Re: program runs almost twice as slow on 2 CPU machine when 1 CPU



Arnaud,

Actually, it would be a good idea for you to learn what interrupts are

Ah... I see that Mr Anton is always sooooooo respectfull and polite.... Nice

I am afraid you just got it wrong......

I did not mean to offend you in any possible way - the statement that
you made just made me believe that you don't know that much about
interrupts, so that it might be a good idea for you to learn a bit
about them. What is wrong with the advice to educate yourself??? In
fact, I don't know about your objectives, but I participate in the NG
mainly for the purpose of educating myself....

In any case, if you got offended somehow, I am really sorry for
that......

The very idea of interrupts is completely irrelevant here - they don't
affect CPU load, as far as system management tools are concerned.
Actually, if CPU load is, say, 10%, it means that CPU dispatches its
idle thread 90% of the time and system/user threads 10% of the time,
i.e. it has nothing to do 90% of the time, so that it dispatches its
idle thread.
Therefore, if CPU load is high, it means that system/user threads keep
it busy.
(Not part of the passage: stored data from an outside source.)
(* ===== verification/MsgQueue.v ===== *)
(** The message queues between kernel and user space ([kapi/src/queue.rs]): a bounded queue in
    shared memory that several threads post to and poll from without a lock. The atomic
    accesses of [post] and [poll] are the steps of a thread; threads interleave at them. *)
From stdpp Require Import base list functions.
From S2P Require Import Prelude.

Section queue.
Context {V : Type}.

(** [value] is [None] while the [MaybeUninit] is uninitialised. *)
Record Slot := {
  stamp : Z;
  value : option V;
}.

(** The shared memory: the [Counters] and the slots after them. *)
Record Shared := {
  head : Z;
  tail : Z;
  slots : list Slot;
}.

Record Queue := {
  id : Z;
  capacity : Z;
  one_lap : Z;
}.

(** [usize::next_power_of_two] *)
Definition next_power_of_two (n : Z) : option Z :=
  let p := if n <=? 1 then 1 else 2 ^ (Z.log2 (n - 1) + 1) in
  if p <? U64 then Some p else None.

Definition queue_size_in_bytes (counters_size slot_size slot_align capacity : Z) : option Z :=
  el_align ← usub slot_align 1;
  padded ← uadd slot_size el_align;
  bytes ← umul (Z.ldiff padded el_align) capacity;
  uadd counters_size bytes.

Definition new (id capacity : Z) : option Queue :=
  if 0 <? capacity then
    n ← uadd capacity 1;
    one_lap ← next_power_of_two n;
    Some {| id := id; capacity := capacity; one_lap := one_lap |}
  else None.

Definition set_head (m : Shared) (h : Z) : Shared := {| head := h; tail := tail m; slots := slots m |}.
Definition set_tail (m : Shared) (t : Z) : Shared := {| head := head m; tail := t; slots := slots m |}.
Definition set_slot (m : Shared) (i : Z) (s : Slot) : Shared :=
  {| head := head m; tail := tail m; slots := <[Z.to_nat i := s]> (slots m) |}.

(** The memory has [capacity] slots, with any content before. *)
Fixpoint initialize_loop (index n : nat) (m : Shared) : Shared :=
  match n with
  | O => m
  | S n' => initialize_loop (S index) n'
      (set_slot m (Z.of_nat index) {| stamp := Z.of_nat index; value := None |})
  end.
Definition initialize (self : Queue) (m : Shared) : Shared :=
  initialize_loop 0 (Z.to_nat (capacity self)) (set_tail (set_head m 0) 0).

(** *** One thread *)

(** Where a thread is in a call. *)
Inductive pc :=
  | Idle
  (* [push_or_else], called by [post v] *)
  | PostLoad (v : V)                 (* about to load the tail *)
  | PostSlot (v : V) (t : Z)         (* at the top of the loop *)
  | PostCas (v : V) (t new_tail : Z) (* about to move the tail *)
  | PostFull (v : V) (t : Z)         (* in the closure of [post], about to load the head *)
  | PostWrite (v : V) (t : Z)        (* the tail moved, about to write the value *)
  | PostStamp (t : Z)                (* about to store the stamp *)
  | PostDone (r : option V)          (* [None] is [Ok(())], [Some v] is [Err(v)] *)
  (* [poll] *)
  | PollLoad
  | PollSlot (h : Z)
  | PollCas (h new : Z)
  | PollRead (h : Z)
  | PollStamp (h : Z) (msg : V)
  | PollEmpty (h : Z)                (* about to load the tail *)
  | PollDone (r : option V)
  | Crashed.                         (* a panic, or a read of an uninitialised value *)

Definition index_of (self : Queue) (n : Z) : Z := Z.land n (one_lap self - 1).
Definition lap_of (self : Queue) (n : Z) : Z := Z.ldiff n (one_lap self - 1).

(** The counter after [n]. *)
Definition advance (self : Queue) (n : Z) : option Z :=
  if index_of self n + 1 <? capacity self then uadd n 1
  else Some (wrapping_add (lap_of self n) (one_lap self)).

Definition slot_at (m : Shared) (i : Z) : option Slot := slots m !! Z.to_nat i.

(** [compare_exchange_weak] may fail [spurious]ly. *)
Definition post_step (self : Queue) (spurious : bool) (m : Shared) (p : pc) : Shared * pc :=
  match p with
  | PostLoad v => (m, PostSlot v (tail m))
  | PostSlot v t =>
      match advance self t, slot_at m (index_of self t) with
      | Some new_tail, Some slot =>
          if t =? stamp slot then (m, PostCas v t new_tail)
          else
            match uadd t 1 with
            | None => (m, Crashed)
            | Some t1 =>
                if wrapping_add (stamp slot) (one_lap self) =? t1 then (m, PostFull v t)
                else (m, PostLoad v)
            end
      | _, _ => (m, Crashed)
      end
  | PostCas v t new_tail =>
      if (tail m =? t) && negb spurious then (set_tail m new_tail, PostWrite v t)
      else (m, PostSlot v (tail m))
  | PostFull v t =>
      if wrapping_add (head m) (one_lap self) =? t then (m, PostDone (Some v)) else (m, PostLoad v)
  | PostWrite v t =>
      match slot_at m (index_of self t) with
      | None => (m, Crashed)
      | Some slot =>
          (set_slot m (index_of self t) {| stamp := stamp slot; value := Some v |}, PostStamp t)
      end
  | PostStamp t =>
      match slot_at m (index_of self t), uadd t 1 with
      | Some slot, Some t1 =>
          (set_slot m (index_of self t) {| stamp := t1; value := value slot |}, PostDone None)
      | _, _ => (m, Crashed)
      end
  | _ => (m, p)
  end.

Definition poll_step (self : Queue) (spurious : bool) (m : Shared) (p : pc) : Shared * pc :=
  match p with
  | PollLoad => (m, PollSlot (head m))
  | PollSlot h =>
      match slot_at m (index_of self h), uadd h 1 with
      | Some slot, Some h1 =>
          if h1 =? stamp slot then
            match advance self h with
            | Some new => (m, PollCas h new)
            | None => (m, Crashed)
            end
          else if stamp slot =? h then (m, PollEmpty h)
          else (m, PollLoad)
      | _, _ => (m, Crashed)
      end
  | PollCas h new =>
      if (head m =? h) && negb spurious then (set_head m new, PollRead h)
      else (m, PollSlot (head m))
  | PollRead h =>
      match slot_at m (index_of self h) with
      | Some {| value := Some msg |} => (m, PollStamp h msg)
      | _ => (m, Crashed)
      end
  | PollStamp h msg =>
      match slot_at m (index_of self h) with
      | None => (m, Crashed)
      | Some slot =>
          (set_slot m (index_of self h)
             {| stamp := wrapping_add h (one_lap self); value := value slot |}, PollDone (Some msg))
      end
  | PollEmpty h => if tail m =? h then (m, PollDone None) else (m, PollLoad)
  | _ => (m, p)
  end.

(** A call with no other thread in between. *)
Fixpoint post_alone (self : Queue) (fuel : nat) (m : Shared) (p : pc) : option (Shared * option V) :=
  match p, fuel with
  | PostDone r, _ => Some (m, r)
  | Crashed, _ | _, O => None
  | _, S fuel' => let '(m', p') := post_step self false m p in post_alone self fuel' m' p'
  end.
Fixpoint poll_alone (self : Queue) (fuel : nat) (m : Shared) (p : pc) : option (Shared * option V) :=
  match p, fuel with
  | PollDone r, _ => Some (m, r)
  | Crashed, _ | _, O => None
  | _, S fuel' => let '(m', p') := poll_step self false m p in poll_alone self fuel' m' p'
  end.

Definition post (self : Queue) (m : Shared) (v : V) : option (Shared * option V) :=
  post_alone self 5 m (PostLoad v).
Definition poll (self : Queue) (m : Shared) : option (Shared * option V) :=
  poll_alone self 5 m PollLoad.

(** Calls one after the other, and what a bounded queue that holds [l] answers. *)
Inductive op := OpPost (v : V) | OpPoll.

Fixpoint run_ops (self : Queue) (m : Shared) (ops : list op) : option (list (option V)) :=
  match ops with
  | [] => Some []
  | o :: ops' =>
      '(m', r) ← match o with OpPost v => post self m v | OpPoll => poll self m end;
      rs ← run_ops self m' ops';
      Some (r :: rs)
  end.

Fixpoint spec_ops (cap : Z) (l : list V) (ops : list op) : list (option V) :=
  match ops with
  | [] => []
  | OpPost v :: ops' =>
      if Z.of_nat (length l) <? cap then None :: spec_ops cap (l ++ [v]) ops'
      else Some v :: spec_ops cap l ops'
  | OpPoll :: ops' => list.head l :: spec_ops cap (list.tail l) ops'
  end.

(** *** All threads *)

Record State := {
  shared : Shared;
  threads : nat → pc;
}.

Inductive event :=
  | CallPost (tid : nat) (v : V)
  | RetPost (tid : nat) (r : option V)
  | CallPoll (tid : nat)
  | RetPoll (tid : nat) (r : option V).

Definition set_pc (s : State) (tid : nat) (p : pc) : State :=
  {| shared := shared s; threads := <[tid := p]> (threads s) |}.

Inductive step (q : Queue) : State → option event → State → Prop :=
  | step_call_post s tid v : threads s tid = Idle →
      step q s (Some (CallPost tid v)) (set_pc s tid (PostLoad v))
  | step_ret_post s tid r : threads s tid = PostDone r →
      step q s (Some (RetPost tid r)) (set_pc s tid Idle)
  | step_call_poll s tid : threads s tid = Idle →
      step q s (Some (CallPoll tid)) (set_pc s tid PollLoad)
  | step_ret_poll s tid r : threads s tid = PollDone r →
      step q s (Some (RetPoll tid r)) (set_pc s tid Idle)
  | step_post s tid spurious m p : post_step q spurious (shared s) (threads s tid) = (m, p) →
      step q s None {| shared := m; threads := <[tid := p]> (threads s) |}
  | step_poll s tid spurious m p : poll_step q spurious (shared s) (threads s tid) = (m, p) →
      step q s None {| shared := m; threads := <[tid := p]> (threads s) |}.

(** [steps q n s tr s']: in [n] steps from [s] to [s'], with the calls and returns [tr]. *)
Inductive steps (q : Queue) : nat → State → list event → State → Prop :=
  | steps_nil s : steps q 0 s [] s
  | steps_snoc n s tr s1 o s2 : steps q n s tr s1 → step q s1 o s2 →
      steps q (S n) s (tr ++ option_list o) s2.

(** *** The specification: an atomic bounded queue *)

Inductive status :=
  | AIdle
  | APost (v : V)
  | APosted (r : option V)
  | APoll
  | APolled (r : option V).

Record AState := {
  contents : list V;
  statuses : nat → status;
}.

Definition set_status (a : AState) (tid : nat) (st : status) : AState :=
  {| contents := contents a; statuses := <[tid := st]> (statuses a) |}.

(** A call takes effect in one step between its call and its return. *)
Inductive astep (cap : Z) : AState → option event → AState → Prop :=
  | a_call_post a tid v : statuses a tid = AIdle →
      astep cap a (Some (CallPost tid v)) (set_status a tid (APost v))
  | a_ret_post a tid r : statuses a tid = APosted r →
      astep cap a (Some (RetPost tid r)) (set_status a tid AIdle)
  | a_call_poll a tid : statuses a tid = AIdle →
      astep cap a (Some (CallPoll tid)) (set_status a tid APoll)
  | a_ret_poll a tid r : statuses a tid = APolled r →
      astep cap a (Some (RetPoll tid r)) (set_status a tid AIdle)
  | a_enqueue a tid v : statuses a tid = APost v → Z.of_nat (length (contents a)) < cap →
      astep cap a None
        {| contents := contents a ++ [v]; statuses := <[tid := APosted None]> (statuses a) |}
  | a_full a tid v : statuses a tid = APost v → Z.of_nat (length (contents a)) = cap →
      astep cap a None (set_status a tid (APosted (Some v)))
  | a_dequeue a tid x c : statuses a tid = APoll → contents a = x :: c →
      astep cap a None {| contents := c; statuses := <[tid := APolled (Some x)]> (statuses a) |}
  | a_empty a tid : statuses a tid = APoll → contents a = [] →
      astep cap a None (set_status a tid (APolled None)).

Inductive asteps (cap : Z) : AState → list event → AState → Prop :=
  | asteps_nil a : asteps cap a [] a
  | asteps_snoc a tr a1 o a2 : asteps cap a tr a1 → astep cap a1 o a2 →
      asteps cap a (tr ++ option_list o) a2.
End queue.

Arguments Slot : clear implicits.
Arguments Shared : clear implicits.
Arguments pc : clear implicits.
Arguments State : clear implicits.
Arguments event : clear implicits.
Arguments status : clear implicits.
Arguments AState : clear implicits.
Arguments op : clear implicits.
Once interrupt can get raised at any time, regardless of the
thread that currently runs on the target CPU, they cannot affect CPU
load, as far as system management tools are concerned.

When I said "interrupts", it was a generic term meaning both ISRs and
DPCs....

As far as applications are concerned, the story with DPCs is more or
less the same. In general, whenever your application runs too slowly
for some external reason, the code that runs at IRQL >= DPC level is
the last thing that may be suspected as a possible culprit.....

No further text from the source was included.